Tiny atoms of carbon and nitrogen are able to move around the planet through these cycles. For example, an atom of carbon is absorbed from the air into the ocean water where it is used by little floating plankton doing photosynthesis to get the nutrition they need. There is the possibility that this little carbon atom becomes part of the plankton’s skeleton, or a part of the skeleton of the larger animal that eats it, and then part of a sedimentary rock when the living things die and only bones are left behind. Carbon that is a part of rocks and fossil fuels like oil, coal, and natural gas may be held away from the rest of the carbon cycle for a long time. These long-term storage places are called “sinks”. When fossil fuels are burned, carbon that had been underground is sent into the air as carbon dioxide, a greenhouse gas.

Recently, people have been causing these biogeochemical cycles to change. When we cut down forests, make more factories, and drive more cars that burn fossil fuels, the way that carbon and nitrogen move around the Earth changes. These changes add more greenhouse gases in our atmosphere and this causes climate change.

The element carbon is a part of seawater, the atmosphere, rocks such as limestone and coal, soils, as well as all living things. On our dynamic planet, carbon is able to move from one of these realms to another as a part of the carbon cycle.

Carbon moves from the atmosphere to plants. In the atmosphere, carbon is attached to oxygen in a gas called carbon dioxide (CO2). Through the process of photosynthesis, carbon dioxide is pulled from the air to produce food made from carbon for plant growth.

Carbon moves from plants to animals. Through food chains, the carbon that is in plants moves to the animals that eat them. Animals that eat other animals get the carbon from their food too.

Carbon moves from plants and animals to soils. When plants and animals die, their bodies, wood and leaves decays bringing the carbon into the ground. Some is buried and will become fossil fuels in millions and millions of years.

Carbon moves from living things to the atmosphere. Each time you exhale, you are releasing carbon dioxide gas (CO2) into the atmosphere. Animals and plants need to get rid of carbon dioxide gas through a process called respiration.

Carbon moves from fossil fuels to the atmosphere when fuels are burned. When humans burn fossil fuels to power factories, power plants, cars and trucks, most of the carbon quickly enters the atmosphere as carbon dioxide gas. Each year, five and a half billion tons of carbon is released by burning fossil fuels. Of this massive amount, 3.3 billion tons stays in the atmosphere. Most of the remainder becomes dissolved in seawater.

Carbon moves from the atmosphere to the oceans.
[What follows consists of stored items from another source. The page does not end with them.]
Lemma alert_gate_delivered_records_witness :
  ImbalanceMonitor.last_imbalance_ratios
    (ImbalanceMonitor.alert_gate 0.5 ImbalanceMonitor.init
       "BTCUSDT" 0.6 1000 1001 true).2 !! "BTCUSDT" = Some 0.6%float
  ∧ ImbalanceMonitor.last_notification_time
      (ImbalanceMonitor.alert_gate 0.5 ImbalanceMonitor.init
         "BTCUSDT" 0.6 1000 1001 true).2 !! "BTCUSDT" = Some 1000%float
  ∧ TelegramNotifier.last_notification_value
      (ImbalanceMonitor.telegram_notifier
         (ImbalanceMonitor.alert_gate 0.5 ImbalanceMonitor.init
            "BTCUSDT" 0.6 1000 1001 true).2) !! "BTCUSDT" = Some 0.6%float
  ∧ TelegramNotifier.last_notification_time
      (ImbalanceMonitor.telegram_notifier
         (ImbalanceMonitor.alert_gate 0.5 ImbalanceMonitor.init
            "BTCUSDT" 0.6 1000 1001 true).2) !! "BTCUSDT" = Some 1001%float.
Proof.
  apply (alert_gate_delivered_records 0.5 ImbalanceMonitor.init
           "BTCUSDT" 0.6 1000 1001 true).
  reflexivity.
Defined.

Lemma alert_gate_after_delivery_witness :
  ImbalanceMonitor.alert_gate 0.5
    (ImbalanceMonitor.alert_gate 0.5 ImbalanceMonitor.init
       "BTCUSDT" 0.6 1000 1001 true).2
    "BTCUSDT" 0.60005 1020 1021 true
  = (ImbalanceMonitor.Suppressed,
     (ImbalanceMonitor.alert_gate 0.5 ImbalanceMonitor.init
        "BTCUSDT" 0.6 1000 1001 true).2).
Proof.
  apply (alert_gate_after_delivery 0.5 ImbalanceMonitor.init
           "BTCUSDT" 0.6 1000 1001 true 0.60005 1020 1021 true);
    reflexivity.
Defined.

Lemma alert_gate_frame_witness :
  ImbalanceMonitor.last_imbalance_ratios
    (ImbalanceMonitor.alert_gate 0.5 ImbalanceMonitor.init
       "BTCUSDT" 0.6 1000 1001 true).2 !! "SOLUSDT"
  = ImbalanceMonitor.last_imbalance_ratios ImbalanceMonitor.init !! "SOLUSDT"
  ∧ ImbalanceMonitor.last_notification_time
      (ImbalanceMonitor.alert_gate 0.5 ImbalanceMonitor.init
         "BTCUSDT" 0.6 1000 1001 true).2 !! "SOLUSDT"
    = ImbalanceMonitor.last_notification_time ImbalanceMonitor.init
      !! "SOLUSDT"
  ∧ TelegramNotifier.last_notification_value
      (ImbalanceMonitor.telegram_notifier
         (ImbalanceMonitor.alert_gate 0.5 ImbalanceMonitor.init
            "BTCUSDT" 0.6 1000 1001 true).2) !! "SOLUSDT"
    = TelegramNotifier.last_notification_value
        (ImbalanceMonitor.telegram_notifier ImbalanceMonitor.init)
      !! "SOLUSDT"
  ∧ TelegramNotifier.last_notification_time
      (ImbalanceMonitor.telegram_notifier
         (ImbalanceMonitor.alert_gate 0.5 ImbalanceMonitor.init
            "BTCUSDT" 0.6 1000 1001 true).2) !! "SOLUSDT"
    = TelegramNotifier.last_notification_time
        (ImbalanceMonitor.telegram_notifier ImbalanceMonitor.init)
      !! "SOLUSDT".
Proof.
  apply (alert_gate_frame 0.5 ImbalanceMonitor.init
           "BTCUSDT" 0.6 1000 1001 true "SOLUSDT").
  discriminate.
Defined.

Lemma alert_gate_time_only_on_delivery_witness :
  ImbalanceMonitor.last_notification_time
    (ImbalanceMonitor.alert_gate 0.5 ImbalanceMonitor.init
       "BTCUSDT" 0.6 1000 1001 false).2
  = ImbalanceMonitor.last_notification_time ImbalanceMonitor.init
  ∧ ImbalanceMonitor.telegram_notifier
      (ImbalanceMonitor.alert_gate 0.5 ImbalanceMonitor.init
         "BTCUSDT" 0.6 1000 1001 false).2
    = ImbalanceMonitor.telegram_notifier ImbalanceMonitor.init.
Proof.
  apply (alert_gate_time_only_on_delivery 0.5 ImbalanceMonitor.init
           "BTCUSDT" 0.6 1000 1001 false).
  discriminate.
Defined.

(** ** The throttle on the wall clock *)

Lemma fsub_zero x : fsub x zero = x.
Proof.
  unfold fsub, zero. apply FloatAxioms.Prim2SF_inj.
  rewrite FloatAxioms.sub_spec.
  change (Prim2SF 0) with (S754_zero false).
  unfold SF64sub, SFsub. by destruct (Prim2SF x) as [[]|[]| |].
Qed.

Lemma fge_not_flt a b : fge a b = true → flt a b = false.
Proof. exact (fle_not_fgt b a). Qed.

(** C4: [now] is a reading of [time.time()], seconds since the epoch,
    hence at least [10.0].  The guards refuse when
    [now - last_time < 10.0], the time of a symbol without delivery being
    read as [0]; they refuse when a delivered value exists within [0.0005]
    of the new one; otherwise they let the call through, and in
    particular they do when nothing was delivered for the symbol.  The
    two dictionaries are written only when the guards passed and the send
    succeeded, and then record [now] and the value. *)
Theorem try_emit_on_wall_clock n symbol v now success :
  fge now TelegramNotifier.notification_cooldown = true →
  (flt (fsub now (default zero
                    (TelegramNotifier.last_notification_time n !! symbol)))
       TelegramNotifier.notification_cooldown = true →
     TelegramNotifier.try_emit n symbol v now = false)
  ∧ (∀ lv, TelegramNotifier.last_notification_value n !! symbol = Some lv →
       flt (fabs (fsub v lv)) 0.0005 = true →
       TelegramNotifier.try_emit n symbol v now = false)
  ∧ (flt (fsub now (default zero
                      (TelegramNotifier.last_notification_time n !! symbol)))
         TelegramNotifier.notification_cooldown = false →
     (∀ lv, TelegramNotifier.last_notification_value n !! symbol = Some lv →
        flt (fabs (fsub v lv)) 0.0005 = false) →
     TelegramNotifier.try_emit n symbol v now = true)
  ∧ (TelegramNotifier.last_notification_time n !! symbol = None →
     TelegramNotifier.last_notification_value n !! symbol = None →
     TelegramNotifier.try_emit n symbol v now = true)
  ∧ TelegramNotifier.send_notification n symbol v now success
    = (if TelegramNotifier.try_emit n symbol v now && success
       then (true,
             TelegramNotifier.mk
               (<[symbol := now]> (TelegramNotifier.last_notification_time n))
               (<[symbol := v]> (TelegramNotifier.last_notification_value n)))
       else (false, n)).
Proof.
  intros Hclock. split; [| split; [| split; [| split]]].
  - intros H. unfold TelegramNotifier.try_emit. by rewrite H.
  - intros lv Hl Hv. unfold TelegramNotifier.try_emit. rewrite Hl, Hv.
    by destruct (flt _ TelegramNotifier.notification_cooldown).
  - intros Ht Hv. unfold TelegramNotifier.try_emit. rewrite Ht.
    destruct (TelegramNotifier.last_notification_value n !! symbol) as [lv|];
      [| done].
    by rewrite (Hv lv).
  - intros Ht Hv. rewrite (try_emit_no_delivery _ _ _ _ Ht Hv).
    by rewrite fsub_zero, (fge_not_flt _ _ Hclock).
  - apply send_notification_try_emit.
Qed.

Lemma try_emit_on_wall_clock_witness :
  TelegramNotifier.try_emit TelegramNotifier.init "BTCUSDT" 0.6 1000 = true
  ∧ TelegramNotifier.send_notification TelegramNotifier.init
      "BTCUSDT" 0.6 1000 true
    = (true,
       TelegramNotifier.mk
         (<["BTCUSDT" := 1000%float]>
            (TelegramNotifier.last_notification_time TelegramNotifier.init))
         (<["BTCUSDT" := 0.6%float]>
            (TelegramNotifier.last_notification_value TelegramNotifier.init))).
Proof.
  destruct (try_emit_on_wall_clock TelegramNotifier.init "BTCUSDT"
              0.6 1000 true eq_refl) as (_ & _ & _ & Hfirst & Hsend).
  split; [apply Hfirst; reflexivity |].
  rewrite Hsend. rewrite Hfirst by reflexivity. reflexivity.
Defined.

(** ** Stored quantities over snapshots and deltas *)

Section StoredQuantities.

Context (py_float : string → option float).

Lemma dict_of_levels_values (P : float → Prop) acc levels d :
  Forall (λ e : level, ∀ q, py_float e.2 = Some q → P q) levels →
  Forall P (dict_values acc) →
  dict_of_levels py_float acc levels = Some d →
  Forall P (dict_values d).
Proof.
  revert acc. induction levels as [|e l IH]; intros acc Hl Hacc; simpl.
  - by intros [= <-].
  - inversion Hl as [|? ? He Hl']; subst.
    destruct (py_float e.1) as [p|]; [| done].
    destruct (py_float e.2) as [q|] eqn:Eq; [| done].
    apply IH; [done |]. apply dict_values_set; auto.
Qed.

Lemma reachable_by_stored (P : float → Prop) (Qs Qd : level → Prop) c :
  (∀ e, Qs e → ∀ q, py_float e.2 = Some q → P q) →
  (∀ e, Qd e → ∀ q, py_float e.2 = Some q → feq q zero = false → P q) →
  reachable_by py_float Qs Qd c →
  stored_quantities P c.
Proof.
  intros HQs HQd.
  induction 1 as [|c symbol snapshot c' cb Hr IH Hsn Hs|c symbol u Hr IH Hu].
  - apply stored_quantities_init.
  - unfold start_snapshot in Hs. destruct snapshot as [sn|].
    + specialize (Hsn sn eq_refl). apply Forall_app in Hsn as [Hb Ha].
      destruct (dict_of_levels py_float [] (od_bids sn)) as [b|] eqn:Eb;
        [| done].
      destruct (dict_of_levels py_float [] (od_asks sn)) as [a|] eqn:Ea;
        [| done].
      injection Hs as <- _. intros s ob. simpl.
      destruct (decide (symbol = s)) as [->|Hne].
      * rewrite lookup_insert_eq. intros [= <-]. simpl.
        split.
        -- apply (dict_of_levels_values P [] (od_bids sn) b);
             [| constructor | done].
           eapply Forall_impl; [exact Hb |]. simpl. auto.
        -- apply (dict_of_levels_values P [] (od_asks sn) a);
             [| constructor | done].
           eapply Forall_impl; [exact Ha |]. simpl. auto.
      * rewrite lookup_insert_ne by done. apply IH.
    + by injection Hs as <- _.
  - apply Forall_app in Hu as [Hb Ha].
    apply update_orderbook_stored; [| | done];
      (eapply Forall_impl; [eassumption |]); simpl; auto.
Qed.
The oceans, and other bodies of water, absorb some carbon from the atmosphere. The carbon is dissolved into the water.

Carbon dioxide is a greenhouse gas and traps heat in the atmosphere. Without it and other greenhouse gases, Earth would be a frozen world. But since the start of the Industrial Revolution about 150 years ago humans have burned so much fuel and released so much carbon dioxide into the air that global climate has risen over one degree Fahrenheit. The atmosphere has not held this much carbon for at least 420,000 years according to data from ice cores. The recent increase in amounts of greenhouse gases such as carbon dioxide is having a significant impact on the warming of our planet.

Carbon moves through our planet over longer time scales as well. For example, over millions of years weathering of rocks on land can add carbon to surface water which eventually runs off to the ocean. Over long time scales, carbon is removed from seawater when the shells and bones of marine animals and plankton collect on the sea floor. These shells and bones are made of limestone, which contains carbon. When they are deposited on the sea floor, carbon is stored from the rest of the carbon cycle for some amount of time. The amount of limestone deposited in the ocean depends somewhat on the amount of warm, tropical, shallow oceans on the planet because this is where prolific limestone-producing organisms such as corals live. The carbon can be released back to the atmosphere if the limestone melts or is metamorphosed in a subduction zone.